Take a 10-therapist outpatient practice generating $1.5M in revenue. At 70% commercial mix, average session rate is $175, and EBITDA might be $330K — a 22% margin. At 70% Medicaid mix, average session rate drops to $90, revenue on the same volume of sessions is $770K, and EBITDA might be $100K — a 13% margin.
Same physical practice, same therapists, same patient volume. The commercial-mix version produces $230K more EBITDA and trades at a higher multiple. At 6x EBITDA, that's a $1.38M price difference — roughly the cost of the entire Medicaid-mix practice.
This is why sophisticated buyers obsess over payer mix during LOI diligence. Request a payer mix analysis showing the trailing 24 months of collections by payer. Look for: - Commercial mix trend (flat, growing, or eroding) - Any single payer above 30% of collections - Medicaid rate changes in the trailing 12 months - Medicare behavioral health billing (rates have improved but are still below commercial)
Telehealth parity is the wildcard. In states with behavioral health telehealth parity laws — New York, California, Texas, Illinois — commercial payers must reimburse telehealth at the same rate as in-person visits. In states without parity, telehealth reimbursement can be 15–30% lower. A practice with 40% telehealth revenue in a non-parity state is earning less per session than a comparable in-person practice, and buyers should adjust their EBITDA multiple accordingly.
Telehealth premium: when it adds value and when it doesn't
Telehealth is a premium in some contexts and a liability in others. The distinction comes down to three variables: state parity law, payer contract terms, and patient retention.
A behavioral health practice in New York that built a robust telehealth platform during 2020–2022 and retained 40% of patients on telehealth permanently has a lower cost structure (smaller office footprint, less administrative overhead for scheduling) and access to patients across the state rather than just within driving distance of the clinic. This is a premium — buyers value the geographic diversification and the margin benefit.
Conversely, a practice in a non-parity state that shifted to telehealth and is now billing $120 telehealth sessions instead of $160 in-person sessions has compressed its own margins. Buyers will notice and discount the multiple.
Payer contract terms matter too. Some commercial contracts include in-person visit minimums — a patient must have one in-person visit per quarter to maintain in-network status.

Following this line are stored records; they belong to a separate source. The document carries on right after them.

(** The shape of a well-formed user. *)
Lemma user_ok_inv u : user_ok u ->
  unspaced (us_user_id u) = true /\ truthy_str (us_user_id u) = true /\
  forallb known_role (us_roles u) = true /\ us_identity_source u ∈ ["local"; "oidc"; "entra"] /\
  (if String.eqb (us_identity_source u) "entra"
   then exists t o, us_tenant_id u = Some t /\ us_object_id u = Some o /\ entra_subject_id t o = Ok (us_user_id u)
   else us_tenant_id u = None /\ us_object_id u = None).
Proof.
  intros [Hu _]. unfold make_user in Hu.
  destruct (negb (truthy_str (strip (us_user_id u))) || negb (str_forallb (fun a => negb (is_space a)) (us_user_id u))) eqn:H1; [discriminate|].
  destruct (negb (forallb known_role (us_roles u))) eqn:H2; [discriminate|].
  destruct (negb (bool_decide (us_identity_source u ∈ ["local"; "oidc"; "entra"]))) eqn:H3; [discriminate|].
  apply orb_false_elim in H1 as [H1 H1']. apply negb_false_iff in H1, H1', H2, H3. apply bool_decide_eq_true in H3.
  rewrite strip_unspaced in H1 by done. split_and!; [done..|].
  destruct (String.eqb (us_identity_source u) "entra").
  - destruct (us_tenant_id u) as [t|]; [|discriminate]. destruct (us_object_id u) as [o|]; [|by rewrite orb_true_r in Hu].
    destruct (negb (truthy_opt (Some t)) || negb (truthy_opt (Some o))); [discriminate|].
    apply bind_Ok in Hu as (subject & Hs & Hu). destruct (String.eqb_spec (us_user_id u) subject) as [->|]; [|discriminate].
    by exists t, o.
  - destruct (us_tenant_id u), (us_object_id u); try discriminate. done.
Qed.

#[local] Transparent entra_subject_id.
Lemma subject_strip t o s : entra_subject_id t o = Ok s ->
  entra_subject_id (strip t) (strip o) = Ok s /\ truthy_str (strip t) = true /\ truthy_str (strip o) = true /\
  truthy_str t = true /\ truthy_str o = true.
Proof.
  intros H. unfold entra_subject_id in *. rewrite !strip_idem.
  destruct (canonical_uuid (strip t)) as [t'|] eqn:Ht; [|discriminate].
  destruct (canonical_uuid (strip o)) as [o'|] eqn:Ho; [|discriminate].
  split; [exact H|]. clear H.
  assert (Hs : forall x y, canonical_uuid (strip x) = Some y -> truthy_str (strip x) = true /\ truthy_str x = true).
  { intros [|a x] y Hx; [vm_compute in Hx; discriminate|]. split; [|done].
    destruct (strip (String a x)); [vm_compute in Hx; discriminate|done]. }
  destruct (Hs _ _ Ht), (Hs _ _ Ho). done.
Qed.

#[local] Opaque entra_subject_id.

Lemma saved_user_make u : user_ok u -> make_user (saved_user u) = Ok (saved_user u).
Proof.
  intros Hu. destruct (user_ok_inv u Hu) as (H1 & H2 & H3 & H4 & H5). unfold saved_user, make_user.
  destruct (String.eqb (us_identity_source u) "entra") eqn:He;
    cbn [us_user_id us_roles us_identity_source us_tenant_id us_object_id];
    rewrite strip_unspaced, H2 by done; unfold unspaced in H1; rewrite H1, H3, bool_decide_eq_true_2 by done; cbn [negb orb];
    rewrite He; [|done].
  destruct H5 as (t & o & -> & -> & Hs). apply subject_strip in Hs as (Hs & Ht & Ho & Ht' & Ho').
  assert (Hsv : forall x, truthy_str x = true -> saved_opt (Some x) = Some (strip x)) by (intros x Hx; unfold saved_opt, truthy_opt; cbn; by rewrite Hx).
  rewrite !Hsv by done. change (truthy_opt (Some (strip t))) with (truthy_str (strip t)).
  change (truthy_opt (Some (strip o))) with (truthy_str (strip o)). rewrite Ht, Ho. cbn [negb orb].
  change (or_empty (Some (strip t))) with (strip t). change (or_empty (Some (strip o))) with (strip o).
  rewrite Hs. cbn [mbind res_bind]. by rewrite String.eqb_refl.
Qed.

Lemma clean_opt_saved d k o : d !! k = Some (opt_json o) -> clean_opt d k = Ok (saved_opt o).
Proof.
  intros Hd. unfold clean_opt, dget, saved_opt. rewrite Hd. by destruct o as [[|a s]|].
Qed.

Lemma clean_opt_absent d k : d !! k = None -> clean_opt d k = Ok None.
Proof. intros Hd. unfold clean_opt, dget. by rewrite Hd. Qed.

If a practice has a high telehealth volume and is not meeting those minimums, there is a potential recoupment risk during payer audits.
Ask the seller directly: have you received any payer correspondence about in-person visit ratios? Has any payer initiated a utilization review on telehealth billing in the past 24 months? Honest answers to these questions will tell you whether the telehealth revenue is durable or at risk.
- Parity states: telehealth revenue is equivalent to in-person — no discount
- Non-parity states: telehealth rates 15–30% lower — adjust EBITDA
- In-person minimums: verify payer contract compliance
- Utilization review risk: ask directly about payer correspondence
The multiple range in behavioral health is wide for a reason — modality, payer mix, accreditation, and staffing model all move the needle materially. A buyer who treats every behavioral health acquisition as a generic 5x EBITDA deal will either overpay for a Medicaid-heavy outpatient practice or miss an ABA platform that deserved 10x. Do the modality-specific benchmarking before you make any offer.